**YOUR GOAL**
Take the entries below and print, exactly, the stretch from the line containing "dg_agent_id : string;" through the line containing "evidence_values := f v.(evidence_values);", both included.
DATA FOR THIS TASK: Begin
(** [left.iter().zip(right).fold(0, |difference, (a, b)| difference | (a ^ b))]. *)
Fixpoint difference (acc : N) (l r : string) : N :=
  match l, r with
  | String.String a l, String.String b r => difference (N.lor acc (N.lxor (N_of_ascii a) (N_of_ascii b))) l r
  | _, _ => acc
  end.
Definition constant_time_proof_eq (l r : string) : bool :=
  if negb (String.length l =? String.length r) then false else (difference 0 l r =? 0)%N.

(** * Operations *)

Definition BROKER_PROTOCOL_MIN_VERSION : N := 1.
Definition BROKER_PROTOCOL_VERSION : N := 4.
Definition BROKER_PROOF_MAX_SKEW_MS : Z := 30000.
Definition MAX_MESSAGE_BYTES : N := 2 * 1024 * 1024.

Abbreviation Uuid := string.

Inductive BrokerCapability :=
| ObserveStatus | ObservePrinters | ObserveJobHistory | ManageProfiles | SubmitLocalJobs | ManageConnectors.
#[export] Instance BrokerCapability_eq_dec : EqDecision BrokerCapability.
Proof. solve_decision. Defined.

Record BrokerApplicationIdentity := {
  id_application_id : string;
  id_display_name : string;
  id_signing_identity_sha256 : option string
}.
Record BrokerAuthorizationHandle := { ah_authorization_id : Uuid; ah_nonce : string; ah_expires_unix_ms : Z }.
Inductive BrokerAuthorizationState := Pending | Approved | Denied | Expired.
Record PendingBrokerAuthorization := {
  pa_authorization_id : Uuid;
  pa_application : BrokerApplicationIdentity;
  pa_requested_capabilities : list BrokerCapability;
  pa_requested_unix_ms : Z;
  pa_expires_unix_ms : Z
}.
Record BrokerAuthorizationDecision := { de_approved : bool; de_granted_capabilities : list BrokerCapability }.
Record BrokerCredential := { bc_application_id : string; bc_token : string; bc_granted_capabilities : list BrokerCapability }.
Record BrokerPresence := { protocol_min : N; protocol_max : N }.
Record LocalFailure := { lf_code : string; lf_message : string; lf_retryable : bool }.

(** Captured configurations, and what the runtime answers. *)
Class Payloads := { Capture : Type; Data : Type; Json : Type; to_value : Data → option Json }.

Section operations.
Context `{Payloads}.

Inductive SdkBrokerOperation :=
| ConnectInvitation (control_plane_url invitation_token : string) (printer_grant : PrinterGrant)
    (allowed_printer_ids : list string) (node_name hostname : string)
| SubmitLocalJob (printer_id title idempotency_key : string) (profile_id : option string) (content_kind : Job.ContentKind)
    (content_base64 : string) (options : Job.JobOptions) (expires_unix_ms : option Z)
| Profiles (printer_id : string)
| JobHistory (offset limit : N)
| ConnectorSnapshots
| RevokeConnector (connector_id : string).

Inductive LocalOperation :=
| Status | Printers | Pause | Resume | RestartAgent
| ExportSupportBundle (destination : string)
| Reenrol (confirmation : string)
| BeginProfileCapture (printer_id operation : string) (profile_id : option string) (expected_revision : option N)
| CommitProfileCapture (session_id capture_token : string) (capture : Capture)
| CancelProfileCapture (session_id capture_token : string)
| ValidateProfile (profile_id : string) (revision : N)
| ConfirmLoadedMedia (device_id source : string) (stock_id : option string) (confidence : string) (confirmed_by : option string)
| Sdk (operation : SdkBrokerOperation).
DATA FOR THIS TASK: End
DATA FOR THIS TASK: Begin
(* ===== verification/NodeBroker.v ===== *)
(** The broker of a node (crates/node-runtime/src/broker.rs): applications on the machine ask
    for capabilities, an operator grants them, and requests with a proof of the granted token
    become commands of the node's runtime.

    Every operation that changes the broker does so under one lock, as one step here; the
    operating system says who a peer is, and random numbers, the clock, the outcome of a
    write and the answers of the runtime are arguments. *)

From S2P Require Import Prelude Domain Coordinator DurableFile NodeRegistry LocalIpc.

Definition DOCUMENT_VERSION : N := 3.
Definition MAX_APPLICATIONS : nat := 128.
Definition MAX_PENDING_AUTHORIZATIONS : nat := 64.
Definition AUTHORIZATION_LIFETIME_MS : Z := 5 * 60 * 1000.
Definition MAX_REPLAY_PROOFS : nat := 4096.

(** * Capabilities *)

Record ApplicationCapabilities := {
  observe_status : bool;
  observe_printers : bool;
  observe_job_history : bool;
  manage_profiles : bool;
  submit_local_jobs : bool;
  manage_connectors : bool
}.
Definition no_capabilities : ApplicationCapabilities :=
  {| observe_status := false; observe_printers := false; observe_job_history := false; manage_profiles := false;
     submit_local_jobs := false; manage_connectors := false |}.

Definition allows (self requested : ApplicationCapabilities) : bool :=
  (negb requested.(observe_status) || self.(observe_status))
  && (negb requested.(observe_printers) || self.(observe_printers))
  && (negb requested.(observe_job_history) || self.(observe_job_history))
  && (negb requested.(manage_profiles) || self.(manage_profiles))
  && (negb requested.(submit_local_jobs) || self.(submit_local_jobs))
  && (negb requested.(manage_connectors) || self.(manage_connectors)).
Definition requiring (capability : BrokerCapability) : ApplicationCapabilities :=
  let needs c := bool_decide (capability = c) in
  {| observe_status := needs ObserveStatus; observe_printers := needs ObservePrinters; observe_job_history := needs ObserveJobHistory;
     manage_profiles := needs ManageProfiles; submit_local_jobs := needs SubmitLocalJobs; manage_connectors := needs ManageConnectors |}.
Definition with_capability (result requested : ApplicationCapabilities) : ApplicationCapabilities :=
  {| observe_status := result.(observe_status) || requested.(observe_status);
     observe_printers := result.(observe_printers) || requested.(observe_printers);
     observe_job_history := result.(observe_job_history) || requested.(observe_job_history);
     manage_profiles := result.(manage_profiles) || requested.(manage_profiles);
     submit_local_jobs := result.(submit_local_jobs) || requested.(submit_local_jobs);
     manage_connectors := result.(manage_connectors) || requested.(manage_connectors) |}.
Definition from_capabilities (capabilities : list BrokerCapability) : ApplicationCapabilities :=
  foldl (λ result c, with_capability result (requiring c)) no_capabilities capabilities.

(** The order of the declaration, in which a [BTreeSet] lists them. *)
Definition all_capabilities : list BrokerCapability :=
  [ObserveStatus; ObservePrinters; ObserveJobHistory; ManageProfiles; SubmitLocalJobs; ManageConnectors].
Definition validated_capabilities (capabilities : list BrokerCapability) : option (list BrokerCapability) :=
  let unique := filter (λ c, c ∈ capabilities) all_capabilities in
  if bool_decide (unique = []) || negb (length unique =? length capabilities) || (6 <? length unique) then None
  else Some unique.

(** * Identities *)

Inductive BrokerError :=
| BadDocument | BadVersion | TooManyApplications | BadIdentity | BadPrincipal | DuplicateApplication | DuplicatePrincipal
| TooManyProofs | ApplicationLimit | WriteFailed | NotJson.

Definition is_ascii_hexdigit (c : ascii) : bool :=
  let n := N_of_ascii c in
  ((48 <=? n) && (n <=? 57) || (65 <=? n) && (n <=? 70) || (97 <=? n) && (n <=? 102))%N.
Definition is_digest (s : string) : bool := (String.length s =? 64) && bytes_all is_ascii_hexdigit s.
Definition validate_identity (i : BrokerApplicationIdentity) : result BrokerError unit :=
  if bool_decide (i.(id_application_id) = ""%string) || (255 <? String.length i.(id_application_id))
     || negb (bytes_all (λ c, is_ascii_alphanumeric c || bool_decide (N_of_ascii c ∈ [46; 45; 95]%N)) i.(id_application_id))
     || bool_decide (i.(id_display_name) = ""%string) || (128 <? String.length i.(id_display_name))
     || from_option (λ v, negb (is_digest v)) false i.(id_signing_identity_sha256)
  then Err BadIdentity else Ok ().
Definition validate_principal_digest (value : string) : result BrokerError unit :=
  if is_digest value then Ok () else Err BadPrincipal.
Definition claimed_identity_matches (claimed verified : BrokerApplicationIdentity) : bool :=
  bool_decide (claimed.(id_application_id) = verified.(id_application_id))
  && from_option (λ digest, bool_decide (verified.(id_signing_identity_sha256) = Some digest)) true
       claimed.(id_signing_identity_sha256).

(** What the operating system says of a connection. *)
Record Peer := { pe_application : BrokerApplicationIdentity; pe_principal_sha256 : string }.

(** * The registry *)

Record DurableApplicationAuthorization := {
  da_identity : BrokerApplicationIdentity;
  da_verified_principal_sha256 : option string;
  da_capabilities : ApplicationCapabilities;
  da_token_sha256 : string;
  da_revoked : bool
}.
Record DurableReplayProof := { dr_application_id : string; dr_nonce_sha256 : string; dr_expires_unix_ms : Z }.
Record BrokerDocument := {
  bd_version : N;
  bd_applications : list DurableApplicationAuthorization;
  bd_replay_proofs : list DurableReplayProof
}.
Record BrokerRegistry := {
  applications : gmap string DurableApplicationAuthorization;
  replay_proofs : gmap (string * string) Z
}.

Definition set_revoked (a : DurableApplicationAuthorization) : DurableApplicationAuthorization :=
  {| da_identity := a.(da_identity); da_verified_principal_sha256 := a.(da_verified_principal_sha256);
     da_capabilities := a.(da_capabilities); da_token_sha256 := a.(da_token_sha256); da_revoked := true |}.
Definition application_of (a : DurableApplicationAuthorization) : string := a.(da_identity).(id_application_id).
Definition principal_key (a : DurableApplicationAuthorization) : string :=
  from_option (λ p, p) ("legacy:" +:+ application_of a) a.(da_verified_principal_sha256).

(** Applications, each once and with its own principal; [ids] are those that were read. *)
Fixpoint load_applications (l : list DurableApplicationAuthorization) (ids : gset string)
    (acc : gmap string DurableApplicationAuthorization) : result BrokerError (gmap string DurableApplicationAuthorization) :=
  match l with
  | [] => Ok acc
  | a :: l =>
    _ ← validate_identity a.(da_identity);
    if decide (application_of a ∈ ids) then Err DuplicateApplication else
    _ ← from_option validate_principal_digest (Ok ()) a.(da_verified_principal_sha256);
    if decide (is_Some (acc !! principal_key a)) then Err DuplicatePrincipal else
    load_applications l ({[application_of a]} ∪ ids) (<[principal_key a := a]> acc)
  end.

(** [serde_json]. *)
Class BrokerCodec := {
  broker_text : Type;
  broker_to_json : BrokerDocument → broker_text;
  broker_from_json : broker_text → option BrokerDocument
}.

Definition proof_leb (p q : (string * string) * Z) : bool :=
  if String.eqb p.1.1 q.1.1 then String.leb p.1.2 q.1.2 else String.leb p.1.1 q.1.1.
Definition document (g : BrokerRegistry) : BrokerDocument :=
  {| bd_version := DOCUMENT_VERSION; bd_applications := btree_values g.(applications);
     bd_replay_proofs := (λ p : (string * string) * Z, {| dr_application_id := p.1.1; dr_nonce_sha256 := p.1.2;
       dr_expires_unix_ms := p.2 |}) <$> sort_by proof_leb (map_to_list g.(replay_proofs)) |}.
DATA FOR THIS TASK: End
DATA FOR THIS TASK: Begin
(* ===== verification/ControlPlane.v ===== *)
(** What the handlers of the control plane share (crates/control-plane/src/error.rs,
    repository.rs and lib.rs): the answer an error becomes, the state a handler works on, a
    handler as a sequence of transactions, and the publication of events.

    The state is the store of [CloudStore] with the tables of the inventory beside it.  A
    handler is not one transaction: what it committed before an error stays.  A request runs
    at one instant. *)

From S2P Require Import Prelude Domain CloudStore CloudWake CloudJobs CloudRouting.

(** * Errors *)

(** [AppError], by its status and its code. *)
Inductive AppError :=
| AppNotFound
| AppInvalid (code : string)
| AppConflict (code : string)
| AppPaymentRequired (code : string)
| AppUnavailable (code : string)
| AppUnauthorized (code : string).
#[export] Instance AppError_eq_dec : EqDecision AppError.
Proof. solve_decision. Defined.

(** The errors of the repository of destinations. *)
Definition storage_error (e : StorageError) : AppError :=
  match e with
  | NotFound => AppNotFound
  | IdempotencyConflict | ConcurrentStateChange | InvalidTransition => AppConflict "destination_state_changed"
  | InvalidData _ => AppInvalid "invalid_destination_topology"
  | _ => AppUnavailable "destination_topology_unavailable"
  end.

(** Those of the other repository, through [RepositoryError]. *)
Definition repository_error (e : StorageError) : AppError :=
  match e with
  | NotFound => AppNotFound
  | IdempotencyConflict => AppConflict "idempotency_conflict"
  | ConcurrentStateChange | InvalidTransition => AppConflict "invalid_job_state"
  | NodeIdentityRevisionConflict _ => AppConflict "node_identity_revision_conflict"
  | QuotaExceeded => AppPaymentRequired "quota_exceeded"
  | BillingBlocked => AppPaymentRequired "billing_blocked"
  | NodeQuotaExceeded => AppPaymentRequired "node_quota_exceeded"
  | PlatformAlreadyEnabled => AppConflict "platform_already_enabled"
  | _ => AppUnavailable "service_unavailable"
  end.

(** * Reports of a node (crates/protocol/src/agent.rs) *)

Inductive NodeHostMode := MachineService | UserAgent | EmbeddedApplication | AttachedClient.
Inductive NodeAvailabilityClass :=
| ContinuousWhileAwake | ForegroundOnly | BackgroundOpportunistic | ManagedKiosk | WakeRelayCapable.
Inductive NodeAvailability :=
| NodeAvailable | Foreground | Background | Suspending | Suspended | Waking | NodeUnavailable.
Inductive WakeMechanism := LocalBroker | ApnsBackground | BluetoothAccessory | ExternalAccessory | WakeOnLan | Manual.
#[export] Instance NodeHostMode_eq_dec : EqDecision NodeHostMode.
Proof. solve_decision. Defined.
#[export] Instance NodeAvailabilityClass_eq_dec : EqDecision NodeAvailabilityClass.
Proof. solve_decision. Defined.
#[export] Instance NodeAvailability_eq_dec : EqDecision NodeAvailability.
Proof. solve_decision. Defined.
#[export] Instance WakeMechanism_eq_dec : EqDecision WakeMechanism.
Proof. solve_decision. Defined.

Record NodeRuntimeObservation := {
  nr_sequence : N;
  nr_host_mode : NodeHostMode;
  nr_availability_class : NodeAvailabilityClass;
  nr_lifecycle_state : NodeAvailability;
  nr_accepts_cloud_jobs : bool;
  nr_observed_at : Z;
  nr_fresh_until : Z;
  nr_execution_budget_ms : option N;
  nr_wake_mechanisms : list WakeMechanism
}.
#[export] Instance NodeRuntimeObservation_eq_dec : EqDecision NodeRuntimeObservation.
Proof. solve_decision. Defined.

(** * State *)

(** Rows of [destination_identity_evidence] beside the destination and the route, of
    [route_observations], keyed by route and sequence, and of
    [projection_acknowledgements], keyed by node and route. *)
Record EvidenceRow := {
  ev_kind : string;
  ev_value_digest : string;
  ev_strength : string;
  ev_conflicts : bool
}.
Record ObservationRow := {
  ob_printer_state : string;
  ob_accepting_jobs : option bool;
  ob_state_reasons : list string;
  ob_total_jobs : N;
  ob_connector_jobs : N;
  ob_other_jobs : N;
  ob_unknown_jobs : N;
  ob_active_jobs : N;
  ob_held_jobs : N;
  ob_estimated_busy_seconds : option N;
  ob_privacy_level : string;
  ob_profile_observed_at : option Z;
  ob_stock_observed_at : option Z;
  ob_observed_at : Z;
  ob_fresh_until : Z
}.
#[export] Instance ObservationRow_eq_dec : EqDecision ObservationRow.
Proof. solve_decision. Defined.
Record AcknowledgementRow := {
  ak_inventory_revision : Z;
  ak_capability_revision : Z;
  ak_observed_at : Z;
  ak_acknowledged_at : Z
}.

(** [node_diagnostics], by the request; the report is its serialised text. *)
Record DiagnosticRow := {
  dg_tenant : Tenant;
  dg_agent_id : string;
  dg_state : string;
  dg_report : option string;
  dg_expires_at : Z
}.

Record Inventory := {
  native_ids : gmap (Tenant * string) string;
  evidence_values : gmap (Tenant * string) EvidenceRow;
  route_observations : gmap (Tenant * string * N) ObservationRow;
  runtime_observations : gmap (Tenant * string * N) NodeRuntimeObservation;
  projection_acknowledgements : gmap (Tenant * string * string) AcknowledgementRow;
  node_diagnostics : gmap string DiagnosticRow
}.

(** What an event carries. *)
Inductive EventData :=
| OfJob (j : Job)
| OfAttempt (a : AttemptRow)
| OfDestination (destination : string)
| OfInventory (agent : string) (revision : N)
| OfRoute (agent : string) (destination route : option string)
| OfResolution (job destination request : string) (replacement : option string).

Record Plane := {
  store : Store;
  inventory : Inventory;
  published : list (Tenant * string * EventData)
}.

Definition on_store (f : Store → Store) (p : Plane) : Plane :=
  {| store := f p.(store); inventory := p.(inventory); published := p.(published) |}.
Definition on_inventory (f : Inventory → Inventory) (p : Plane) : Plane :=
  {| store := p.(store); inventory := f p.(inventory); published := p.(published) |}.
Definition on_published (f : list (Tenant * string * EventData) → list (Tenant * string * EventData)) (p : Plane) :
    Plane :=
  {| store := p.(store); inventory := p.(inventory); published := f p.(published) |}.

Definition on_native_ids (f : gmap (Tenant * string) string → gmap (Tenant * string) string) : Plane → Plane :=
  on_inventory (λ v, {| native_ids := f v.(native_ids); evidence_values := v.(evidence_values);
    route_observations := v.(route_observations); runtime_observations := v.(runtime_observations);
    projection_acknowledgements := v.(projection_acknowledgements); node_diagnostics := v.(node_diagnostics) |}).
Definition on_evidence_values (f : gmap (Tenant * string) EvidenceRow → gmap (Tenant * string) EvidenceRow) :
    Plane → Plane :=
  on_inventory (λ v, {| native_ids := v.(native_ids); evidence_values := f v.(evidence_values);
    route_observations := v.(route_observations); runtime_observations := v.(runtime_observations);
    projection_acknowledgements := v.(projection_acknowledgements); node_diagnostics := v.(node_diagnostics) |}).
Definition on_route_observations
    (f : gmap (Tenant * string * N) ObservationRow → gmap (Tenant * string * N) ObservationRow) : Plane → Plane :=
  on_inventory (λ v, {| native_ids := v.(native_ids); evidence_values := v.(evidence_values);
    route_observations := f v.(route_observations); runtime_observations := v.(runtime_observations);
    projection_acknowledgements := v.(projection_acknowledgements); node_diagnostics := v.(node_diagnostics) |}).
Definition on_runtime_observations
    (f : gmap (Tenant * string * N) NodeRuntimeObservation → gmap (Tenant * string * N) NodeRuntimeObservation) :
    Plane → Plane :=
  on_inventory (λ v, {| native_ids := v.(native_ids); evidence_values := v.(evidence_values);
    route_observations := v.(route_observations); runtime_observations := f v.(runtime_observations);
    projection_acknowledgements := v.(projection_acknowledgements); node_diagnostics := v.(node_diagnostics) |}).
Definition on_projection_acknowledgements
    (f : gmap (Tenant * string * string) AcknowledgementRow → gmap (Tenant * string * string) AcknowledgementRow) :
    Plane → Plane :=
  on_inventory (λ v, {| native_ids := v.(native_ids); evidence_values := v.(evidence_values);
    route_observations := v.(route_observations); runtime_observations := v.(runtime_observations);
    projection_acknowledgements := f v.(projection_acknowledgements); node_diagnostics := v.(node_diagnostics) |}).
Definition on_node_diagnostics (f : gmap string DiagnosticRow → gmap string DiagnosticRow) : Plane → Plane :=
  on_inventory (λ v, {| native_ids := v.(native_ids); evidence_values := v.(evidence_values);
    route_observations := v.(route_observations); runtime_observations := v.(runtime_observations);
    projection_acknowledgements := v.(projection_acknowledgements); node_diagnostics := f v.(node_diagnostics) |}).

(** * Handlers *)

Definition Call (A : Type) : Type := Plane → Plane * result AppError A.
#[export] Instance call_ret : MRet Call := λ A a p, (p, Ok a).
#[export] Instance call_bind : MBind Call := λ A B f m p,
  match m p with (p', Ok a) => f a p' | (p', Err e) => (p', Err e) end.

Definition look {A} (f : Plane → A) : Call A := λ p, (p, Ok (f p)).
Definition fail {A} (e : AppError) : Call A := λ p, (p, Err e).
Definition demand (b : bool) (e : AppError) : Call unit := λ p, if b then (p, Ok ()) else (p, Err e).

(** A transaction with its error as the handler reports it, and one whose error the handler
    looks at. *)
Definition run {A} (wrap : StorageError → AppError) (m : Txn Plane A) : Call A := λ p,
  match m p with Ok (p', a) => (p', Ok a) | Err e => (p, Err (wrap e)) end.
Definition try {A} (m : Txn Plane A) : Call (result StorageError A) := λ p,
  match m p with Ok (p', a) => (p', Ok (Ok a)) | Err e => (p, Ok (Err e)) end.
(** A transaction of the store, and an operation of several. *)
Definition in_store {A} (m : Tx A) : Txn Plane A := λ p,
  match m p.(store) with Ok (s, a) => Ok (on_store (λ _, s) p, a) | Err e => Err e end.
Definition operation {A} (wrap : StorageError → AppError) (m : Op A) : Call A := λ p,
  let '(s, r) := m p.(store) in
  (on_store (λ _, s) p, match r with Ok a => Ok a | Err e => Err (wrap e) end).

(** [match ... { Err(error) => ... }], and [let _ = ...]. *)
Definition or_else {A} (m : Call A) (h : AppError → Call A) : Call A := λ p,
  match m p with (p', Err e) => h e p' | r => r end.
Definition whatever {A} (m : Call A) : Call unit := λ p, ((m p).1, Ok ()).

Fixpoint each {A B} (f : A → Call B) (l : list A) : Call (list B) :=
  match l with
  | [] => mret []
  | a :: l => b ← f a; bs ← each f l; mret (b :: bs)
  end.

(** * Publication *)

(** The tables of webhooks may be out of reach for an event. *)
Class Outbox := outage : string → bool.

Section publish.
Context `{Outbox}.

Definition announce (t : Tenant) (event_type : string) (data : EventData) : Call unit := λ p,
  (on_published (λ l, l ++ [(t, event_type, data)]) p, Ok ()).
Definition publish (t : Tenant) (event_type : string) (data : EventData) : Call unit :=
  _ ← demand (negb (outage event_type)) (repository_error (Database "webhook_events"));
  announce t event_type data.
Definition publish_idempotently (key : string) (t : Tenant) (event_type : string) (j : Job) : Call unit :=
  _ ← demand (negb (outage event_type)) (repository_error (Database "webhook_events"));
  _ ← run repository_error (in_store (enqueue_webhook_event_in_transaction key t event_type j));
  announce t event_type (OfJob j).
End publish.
DATA FOR THIS TASK: End
**RESPONSE BOX**
  dg_agent_id : string;
  dg_state : string;
  dg_report : option string;
  dg_expires_at : Z
}.

Record Inventory := {
  native_ids : gmap (Tenant * string) string;
  evidence_values : gmap (Tenant * string) EvidenceRow;
  route_observations : gmap (Tenant * string * N) ObservationRow;
  runtime_observations : gmap (Tenant * string * N) NodeRuntimeObservation;
  projection_acknowledgements : gmap (Tenant * string * string) AcknowledgementRow;
  node_diagnostics : gmap string DiagnosticRow
}.

(** What an event carries. *)
Inductive EventData :=
| OfJob (j : Job)
| OfAttempt (a : AttemptRow)
| OfDestination (destination : string)
| OfInventory (agent : string) (revision : N)
| OfRoute (agent : string) (destination route : option string)
| OfResolution (job destination request : string) (replacement : option string).

Record Plane := {
  store : Store;
  inventory : Inventory;
  published : list (Tenant * string * EventData)
}.

Definition on_store (f : Store → Store) (p : Plane) : Plane :=
  {| store := f p.(store); inventory := p.(inventory); published := p.(published) |}.
Definition on_inventory (f : Inventory → Inventory) (p : Plane) : Plane :=
  {| store := p.(store); inventory := f p.(inventory); published := p.(published) |}.
Definition on_published (f : list (Tenant * string * EventData) → list (Tenant * string * EventData)) (p : Plane) :
    Plane :=
  {| store := p.(store); inventory := p.(inventory); published := f p.(published) |}.

Definition on_native_ids (f : gmap (Tenant * string) string → gmap (Tenant * string) string) : Plane → Plane :=
  on_inventory (λ v, {| native_ids := f v.(native_ids); evidence_values := v.(evidence_values);
    route_observations := v.(route_observations); runtime_observations := v.(runtime_observations);
    projection_acknowledgements := v.(projection_acknowledgements); node_diagnostics := v.(node_diagnostics) |}).
Definition on_evidence_values (f : gmap (Tenant * string) EvidenceRow → gmap (Tenant * string) EvidenceRow) :
    Plane → Plane :=
  on_inventory (λ v, {| native_ids := v.(native_ids); evidence_values := f v.(evidence_values);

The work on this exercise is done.